BBC Newshour, 16 September 2022

A best-selling british author’s American nonfiction debut: In this brilliantly illuminating work exploring the realities and legacies of empire, Sathnam Sanghera demonstrates how so much of what we consider to be modern Britain is actually rooted in its imperial past.

In prose that is once clear-eyed and full or acerbic wit, Sathnam Sanghera shows how the past is everywhere in the United Kingdom, drawing as well critical links to similarities in the United States and in othercountries throughout the world. Empire (British or otherwise) informs nearly everything, from common thought processes to the routines that shape everyday life, from the foundation of the National Health Service to the nature of racism in the U.K., from the British distrust of intellectuals in public life to the exceptionalism that permeated the campaign for Brexit and the government’s early response to the Covid crisis. And all of this while empire itself is a subject that is shockingly obscured from view. Revelatory and lucid, Empireland suggests that cultivating a new, more honest relationship to the past is essential for moving forward.

About the Author:

SATHNAM SANGHERA is the best-selling author of Empireland, Marriage Material, and his memoir, The Boy with the Topknot. A graduate from Christ’s College, Cambridge, columnist and writer at The Times, and Fellow of the Royal Society of Literature, Sanghera lives in North London.
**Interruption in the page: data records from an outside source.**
Lemma fuse_ind (P : list Op -> Prop) :
  P [] -> (forall op ops, unfused op ops -> P ops -> P (op :: ops)) ->
  (forall by_ l ops, P ops -> P (OpAdvanceCurrentPosition by_ :: OpGoTo l :: ops)) -> forall ops, P ops.
Proof.
  intros Hnil Hcons Hfused ops. remember (length ops) as n eqn:En. assert (length ops <= n)%nat as Hn by lia. clear En.
  revert ops Hn. induction n as [|n IH]; intros [|op ops] Hn; cbn in Hn; try done; [lia|].
  destruct (unfused_or op ops) as [Hun|(by_ & l & ops' & -> & ->)]; [apply Hcons; [done|]|apply Hfused]; apply IH; [lia|]. cbn in Hn. lia.
Qed.

Lemma resolve_cons base i instrs env :
  (forall l, i <> IOp (OpBind l)) -> resolve base (i :: instrs) env = resolve (base + code_size (instr_cells i)) instrs env.
Proof. intros H. destruct i as [op|]; [|done]. destruct op; try done. by destruct (H l). Qed.

Lemma layout_cons i instrs : layout (i :: instrs) = instr_cells i ++ layout instrs.
Proof. done. Qed.

Lemma bound_labels_cons op ops : (forall l, op <> OpBind l) -> bound_labels (op :: ops) = bound_labels ops.
Proof. intros H. destruct op; try done. by destruct (H l). Qed.

(** The state between two calls. *)
Record ready (env : Label -> option Z) (cells : list Cell) (ops : list Op) (a : Assembler) : Prop := {
  ready_repr : repr env cells a;
  ready_starts : starts_well cells;
  ready_end : advance_current_end_ a <= pc_ a;
  ready_merge : advance_current_end_ a = pc_ a -> ~ starts_with_goto ops;
  ready_once : NoDup (bound_labels ops);
  ready_free : forall l, l ∈ bound_labels ops -> env l = None;
  ready_fits : code_size (cells ++ layout (fuse ops)) < 2 ^ 31
}.

Lemma cells_nonempty op : (forall l, op <> OpBind l) -> 0 < code_size (op_cells op).
Proof.
  intros H. destruct op; try (by destruct (H l)); cbn [op_cells]; unfold constant_cells;
    try destruct (MAX_FIRST_ARG <? c); try destruct check_bounds; cbn; lia.
Qed.

(** One call that is not merged with the next. *)
Lemma perform_ready op ops env cells a :
  ready env cells (op :: ops) a -> unfused op ops ->
  exists a' env', perform raw op a = Some a' /\ ready env' (cells ++ op_cells op) ops a'
    /\ resolve (code_size cells) (IOp op :: fuse ops) env = resolve (code_size (cells ++ op_cells op)) (fuse ops) env'.
Proof.
  intros [Hrepr Hs Hend Hmerge Honce Hfree Hfits] Hun. rewrite fuse_cons, layout_cons, app_assoc in Hfits by done.
  cbn [instr_cells] in Hfits. pose proof (code_size_nonneg cells) as Hpos.
  assert (Hs' : starts_well (cells ++ op_cells op)) by (apply starts_well_app; [done|apply (starts_well_instr (IOp op))]).
  assert (Hplain : forall f, emits f (op_cells op) -> (forall l, op <> OpBind l) ->
    perform raw op a = f a ->
    exists a' env', perform raw op a = Some a' /\ ready env' (cells ++ op_cells op) ops a'
    /\ resolve (code_size cells) (IOp op :: fuse ops) env = resolve (code_size (cells ++ op_cells op)) (fuse ops) env').
  { intros f Hf Hnb ->. destruct (Hf _ _ _ Hrepr) as (a' & -> & Hrepr' & _ & _ & Hsame).
    exists a', env. split; [done|]. rewrite bound_labels_cons in * by done. pose proof (cells_nonempty op Hnb).
    assert (advance_current_end_ a' < pc_ a').
    { rewrite Hsame, (repr_pc _ _ _ Hrepr'), code_size_app. rewrite (repr_pc _ _ _ Hrepr) in Hend. lia. }
    split; [|rewrite resolve_cons by congruence; by rewrite code_size_app].
    split; try done; lia. }
  destruct op.
  1: { destruct (Bind_repr l env cells a) as (a' & E & Hrepr' & Hend'); [done|done|..].
    { apply Hfree. cbn. by left. }
    { rewrite code_size_app in Hfits. cbn [op_cells] in Hfits. rewrite app_nil_r in Hfits. pose proof (code_size_nonneg (layout (fuse ops))). lia. }
    cbn [op_cells]. rewrite app_nil_r. exists a', (<[l := Some (code_size cells)]> env). split; [exact E|]. split; [|done].
    cbn in Honce. apply NoDup_cons in Honce as [Hnotin Honce].
    assert (0 <= pc_ a') by (rewrite (repr_pc _ _ _ Hrepr'); lia).
    split; try done.
    - rewrite Hend'. unfold kInvalidPC. lia.
    - rewrite Hend'. unfold kInvalidPC. lia.
    - intros l' Hl'. rewrite fn_lookup_insert_ne by (intros ->; done). apply Hfree. cbn. by right.
    - cbn [op_cells] in Hfits. by rewrite app_nil_r in Hfits. }
  all: try (eapply Hplain; [apply emits_perform; exact I|done|done]).
  - eapply Hplain; [apply emits_goto|done|]. cbn [perform]. unfold GoTo.
    destruct (Z.eqb_spec (advance_current_end_ a) (pc_ a)) as [E|]; [|done]. by destruct (Hmerge E).
  - cbn [perform]. unfold AdvanceCurrentPosition. set (a0 := with_advance (pc_ a) by_ a).
    assert (Hrepr0 : repr env cells a0) by (by destruct Hrepr).
    destruct (emits_word ADVANCE_CP by_ env cells a0 Hrepr0) as (a1 & -> & Hrepr1 & Hstart & Hoff & _). cbn [mbind option_bind].
    exists (with_end (pc_ a1) a1), env. split; [done|]. split; [|rewrite resolve_cons by done; by rewrite code_size_app].
    split; try done. by destruct Hrepr1.
Qed.

(** [AdvanceCurrentPosition] and [GoTo]: the second call replaces the first. *)
Lemma perform_advance_goto by_ l ops env cells a :
  ready env cells (OpAdvanceCurrentPosition by_ :: OpGoTo l :: ops) a ->
  exists a1 a', perform raw (OpAdvanceCurrentPosition by_) a = Some a1 /\ perform raw (OpGoTo l) a1 = Some a'
    /\ ready env (cells ++ instr_cells (IAdvanceGoTo by_ l)) ops a'.
Proof.
  intros [Hrepr Hs Hend Hmerge Honce Hfree Hfits]. cbn [perform]. unfold AdvanceCurrentPosition.
  set (a0 := with_advance (pc_ a) by_ a). pose proof (code_size_nonneg cells) as Hpos.
  assert (Hrepr0 : repr env cells a0) by (by destruct Hrepr).
  destruct (emits_word ADVANCE_CP by_ env cells a0 Hrepr0) as (a1 & -> & Hrepr1 & Hstart & Hoff & _). cbn [mbind option_bind].
  exists (with_end (pc_ a1) a1). unfold GoTo. cbn [advance_current_end_ with_end pc_ advance_current_start_ advance_current_offset_].
  rewrite Z.eqb_refl, Hstart. change (advance_current_start_ a0) with (pc_ a).
  change (advance_current_offset_ (with_pc (pc_ a) (with_end (pc_ a1) a1))) with (advance_current_offset_ a1).
  rewrite Hoff. change (advance_current_offset_ a0) with by_.
  assert (Hrepr2 : repr env cells (with_pc (pc_ a) (with_end (pc_ a1) a1))).
  { destruct Hrepr1 as [Hroom1 Hpc1 Hfits1 Hbytes1 Hlabels1 Hbound1]. destruct Hrepr as [Hroom Hpc Hfits0 Hbytes Hlabels Hbound].
    rewrite code_size_app in Hpc1. cbn in Hpc1. split; cbn [buffer_ pc_ label_pos_ with_pc with_end]; try done; [lia| |].
    - apply (f_equal (take (Z.to_nat (pc_ a)))) in Hbytes1. rewrite linked_snoc, take_take in Hbytes1.
      rewrite Nat.min_l in Hbytes1 by lia. rewrite Hbytes1. apply take_app_length'. pose proof (length_linked env cells). lia.
    - intros l'. rewrite Hlabels1. unfold label_word. rewrite last_ref_snoc. by rewrite decide_False by done. }
  destruct (emits_advance_goto by_ l _ _ _ Hrepr2) as (a2 & E & Hrepr3 & _).
  cbn [fuse] in Hfits. rewrite layout_cons, app_assoc in Hfits. pose proof (repr_pc _ _ _ Hrepr3) as Hpc3.
  rewrite code_size_app in Hpc3. cbn in Hpc3.
  exists (with_end kInvalidPC a2). split; [done|]. split.
  - destruct (Emit raw (BC ADVANCE_CP_AND_GOTO) by_ _) as [a3|]; [|done]. cbn [mbind option_bind] in *. by rewrite E.
  - split; try done.
    + by destruct Hrepr3.
    + by apply starts_well_app.
    + cbn. unfold kInvalidPC. lia.
    + cbn. unfold kInvalidPC. lia.
Qed.

Lemma perform_all_repr ops env cells a :
  ready env cells ops a ->
  exists a', perform_all raw ops a = Some a' /\ repr (resolve (code_size cells) (fuse ops) env) (cells ++ layout (fuse ops)) a'.
Proof.
  revert env cells a. induction ops as [|op ops Hun IH|by_ l ops' IH] using fuse_ind; intros env cells a Hready.
  - exists a. split; [done|]. cbn. rewrite app_nil_r. by destruct Hready.
  - destruct (perform_ready op ops env cells a Hready Hun) as (a1 & env1 & E1 & Hready1 & Hres).
    destruct (IH _ _ _ Hready1) as (a' & E & Hrepr'). exists a'. cbn [perform_all]. rewrite E1.
    rewrite fuse_cons, layout_cons, app_assoc, Hres by done. done.
  - destruct (perform_advance_goto by_ l ops' env cells a Hready) as (a1 & a2 & E1 & E2 & Hready2).
    destruct (IH _ _ _ Hready2) as (a' & E & Hrepr'). exists a'. cbn [perform_all].
    rewrite E1. cbn [mbind option_bind]. rewrite E2. cbn [mbind option_bind]. split; [done|].
    cbn [fuse]. rewrite layout_cons, app_assoc, resolve_cons by done. by rewrite code_size_app in Hrepr'.
Qed.
End emit.

(** ** Labels *)

Definition bound_instrs (instrs : list Instr) : list Label :=
  flat_map (fun i => match i with IOp (OpBind l) => [l] | _ => [] end) instrs.

Lemma bound_fuse ops : bound_instrs (fuse ops) = bound_labels ops.
Proof.
  induction ops as [|op ops Hun IH|by_ l ops IH] using fuse_ind; [done| |done].
  rewrite fuse_cons by done. unfold bound_instrs, bound_labels in *. cbn [flat_map]. rewrite <- IH. by destruct op.
Qed.

(** Code is fused on both sides of a call that is not a [GoTo]. *)
Lemma fuse_app pre op ops : ~ starts_with_goto (op :: ops) -> fuse (pre ++ op :: ops) = fuse pre ++ fuse (op :: ops).
Proof.
  intros Hop. induction pre as [|op' pre Hun IH|by_ l pre IH] using fuse_ind; [done| |].
  - cbn [app]. rewrite fuse_cons.
    + by rewrite (fuse_cons op' pre), IH by done.
    + destruct op'; try done. by destruct pre as [|[] pre].
  - cbn [app fuse]. by rewrite IH.
Qed.

Lemma layout_app instrs1 instrs2 : layout (instrs1 ++ instrs2) = layout instrs1 ++ layout instrs2.
Proof. apply flat_map_app. Qed.

Lemma resolve_free base instrs env l : l ∉ bound_instrs instrs -> resolve base instrs env l = env l.
Proof.
  revert base env. induction instrs as [|i instrs IH]; intros base env Hl; [done|].
  destruct i as [op|]; [|by apply IH]. destruct op; try (by apply IH). cbn in Hl. apply not_elem_of_cons in Hl as [Hne Hl].
  cbn [resolve]. rewrite IH by done. by rewrite fn_lookup_insert_ne by done.
Qed.

Lemma resolve_app base instrs1 instrs2 env :
  resolve base (instrs1 ++ instrs2) env = resolve (base + code_size (layout instrs1)) instrs2 (resolve base instrs1 env).
Proof.
  revert base env. induction instrs1 as [|i instrs1 IH]; intros base env; cbn [app]; [cbn; by rewrite Z.add_0_r|].
  rewrite layout_cons, code_size_app, Z.add_assoc.
  destruct i as [op|]; [|rewrite !resolve_cons by done; apply IH].
  destruct op; try (rewrite !resolve_cons by done; apply IH). cbn [resolve]. rewrite IH. do 2 f_equal. cbn. lia.
Qed.

(** A label stands for the size of the code in front of the call that binds it. *)
Lemma program_labels_bind ops pre l post :
  well_formed ops -> program ops = pre ++ OpBind l :: post ->
  program_labels ops l = Some (code_size (layout (fuse pre))).
Proof.
  intros [Honce _ _] E. unfold program_labels. rewrite E in *. rewrite fuse_app, resolve_app by (intros []).
  rewrite fuse_cons by done. cbn [resolve]. rewrite resolve_free; [by rewrite fn_lookup_insert|].
  rewrite bound_fuse. unfold bound_labels in Honce. rewrite flat_map_app in Honce. apply NoDup_app in Honce as (_ & _ & Honce).
  by apply NoDup_cons in Honce as [H _].
Qed.

Lemma bound_split ops l : l ∈ bound_labels ops -> exists pre post, ops = pre ++ OpBind l :: post.
Proof.
  induction ops as [|op ops IH]; intros H; [by apply not_elem_of_nil in H|].
  unfold bound_labels in H. cbn [flat_map] in H. apply elem_of_app in H as [H|H].
  - destruct op; try (by apply not_elem_of_nil in H). apply list_elem_of_singleton in H as ->. by exists [], ops.
  - destruct (IH H) as (pre & post & ->). by exists (op :: pre), post.
Qed.

Lemma program_labels_used ops l : well_formed ops -> l ∈ used_labels (program_cells ops) -> is_Some (program_labels ops l).
Proof.
  intros Hwf Hl. apply (used_bound _ Hwf), bound_split in Hl as (pre & post & E).
  rewrite (program_labels_bind ops pre l post); eauto.
Qed.

Lemma linked_resolved env cells :
  (forall l, l ∈ used_labels cells -> is_Some (env l)) -> linked_bytes env cells = code_bytes (fun l => default 0 (env l)) cells.
Proof.
  induction cells as [|c cells IH] using rev_ind; intros H; [done|].
  rewrite linked_snoc. unfold code_bytes. rewrite flat_map_app. fold (code_bytes (fun l => default 0 (env l)) cells).
  unfold used_labels in H. setoid_rewrite flat_map_app in H. rewrite IH by (intros l Hl; apply H, elem_of_app; by left).
  f_equal. cbn [flat_map]. rewrite app_nil_r. apply cell_bytes_ext. intros l ->. unfold link.
  destruct (H l) as [p ->]; [|done]. apply elem_of_app. right. cbn. by left.
Qed.

(** ** The code *)

Definition program_ref (ops : list Op) (l : Label) : Z := default 0 (program_labels ops l).

Definition program_bytes (ops : list Op) : list Z := code_bytes (program_ref ops) (program_cells ops).

(** What the interpreter relies on. *)
Lemma assemble_bytes raw buffer ops :
  (4 <= length buffer)%nat -> well_formed ops -> assemble raw buffer ops = Some (program_bytes ops).
Proof.
  intros Hroom Hwf. destruct (perform_all_repr raw (program ops) (fun _ => None) [] (RegExpMacroAssemblerIrregexp buffer))
    as (a & E & Hrepr).
  { split; cbn; try done; try (intros; unfold kInvalidPC in *; lia); [|apply (bound_once _ Hwf)|apply (code_fits _ Hwf)].
    split; cbn; try done. lia. }
  unfold assemble. unfold program in E. rewrite perform_all_app in E.
  destruct (perform_all raw ops _) as [a1|]; [|done]. cbn [mbind option_bind] in *. unfold GetCode. cbn [perform_all perform] in E.
  destruct (Bind None a1) as [a2|]; [|done]. cbn [mbind option_bind] in *. unfold Backtrack in E.
  destruct (Emit raw (BC POP_BT) 0 a2) as [a3|]; [|done]. cbn [mbind option_bind] in *. injection E as ->.
  f_equal. unfold Copy. rewrite (repr_bytes _ _ _ Hrepr). cbn [app code_size].
  apply linked_resolved. intros l Hl. by apply program_labels_used.
Qed.
(* ===== verification/IrregexpSemantics.v ===== *)
(** * IrregexpSemantics: what a program of the macro assembler means

    The contract of [class RegExpMacroAssembler] (src/regexp-macro-assembler.h), as a machine
    that runs the calls themselves: the code that is left is the list of the calls that are left, a label
    stands for the calls behind its [Bind], and the backtrack stack holds integers and code.
    There are no bytes and no addresses, integers do not wrap around, characters are packed as a number and back references are compared as
    sequences of (canonical) characters.  What the interface leaves undefined is [None]: an overflow, an access outside of
    the subject or the registers, an integer that is used as code. *)

From S2P Require Import Prelude UnicodeTables Unicode UnicodeCache CaseEquivalents Irregexp IrregexpAssembler.
Local Open Scope Z_scope.

Inductive Value := VInt (z : Z) | VCode (ops : list Op).

Record State := MkState {
  rest : list Op;
  position : Z;
  character : Z;
  regs : list Z;
  stack : list Value
}.

Inductive Result := More (s : State) | Answer (b : bool) (s : State).

Definition with_rest (ops : list Op) (s : State) : State := MkState ops (position s) (character s) (regs s) (stack s).
Definition with_position (p : Z) (s : State) : State := MkState (rest s) p (character s) (regs s) (stack s).
Definition with_character (c : Z) (s : State) : State := MkState (rest s) (position s) c (regs s) (stack s).
Definition with_regs (r : list Z) (s : State) : State := MkState (rest s) (position s) (character s) r (stack s).
Definition with_stack (st : list Value) (s : State) : State := MkState (rest s) (position s) (character s) (regs s) st.

(** Integers that fit. *)
Definition in_int (z : Z) : bool := (- 2 ^ 31 <=? z) && (z <? 2 ^ 31).

Definition add (a b : Z) : option Z := if in_int (a + b) then Some (a + b) else None.

Definition get_reg (r : Z) (s : State) : option Z := regs s !! Z.to_nat r.

Definition put_reg (r v : Z) (s : State) : option State :=
  if r <? Z.of_nat (length (regs s)) then Some (with_regs (<[Z.to_nat r := v]> (regs s)) s) else None.

(** The first character is in the lowest bits. *)
Fixpoint pack (bits : Z) (chars : list Z) : Z :=
  match chars with [] => 0 | c :: chars => c + 2 ^ bits * pack bits chars end.

#[export] Instance same_case_dec cs ds : Decision (same_case cs ds).
Proof. unfold same_case. apply Forall2_dec. intros c d. apply _. Defined.

(** The code behind the [Bind] of a label. *)
Fixpoint find_label (l : Label) (prog : list Op) : option (list Op) :=
  match prog with
  | [] => None
  | OpBind l' :: ops => if decide (l' = l) then Some ops else find_label l ops
  | _ :: ops => find_label l ops
  end.

Section semantics.
Context (is_ascii : bool) (subject : list Z) (prog : list Op).

Definition size : Z := Z.of_nat (length subject).

Definition substring (pos n : Z) : option (list Z) :=
  if (0 <=? pos) && (pos + n <=? size) then Some (take (Z.to_nat n) (drop (Z.to_nat pos) subject)) else None.

(** One, two or, in an ASCII subject, four characters. *)
Definition width (characters : Z) : Z := if characters =? 4 then 4 else if characters =? 2 then 2 else 1.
Sathnam Sanghera was born to Punjabi parents in the West Midlands in 1976. He entered the education system unable to speak English but, after attending Wolverhampton Grammar School, graduated from Christ’s College, Cambridge with a first class degree in English Language and Literature. Before becoming a writer he (among other things) worked at a burger chain, a hospital laundry, a market research firm, a sewing factory and a literacy project in New York.

Between 1998 and 2006 he was at The Financial Times, where he worked (variously) as a news reporter in the UK and the US, specialised in writing about the media industries, worked across the paper as Chief Feature Writer, and wrote an award-winning weekly business column. Sathnam joined The Times as a columnist and feature writer in 2007 and is a regular contributor on national radio and TV, having appeared on programmes including Have I Got News For You and BBC Front Row Late and presented a range of documentaries, including The Massacre That Shook The Empire on Channel 4, which was shortlisted for best Factual TV show at the 2019 Asian Media Awards.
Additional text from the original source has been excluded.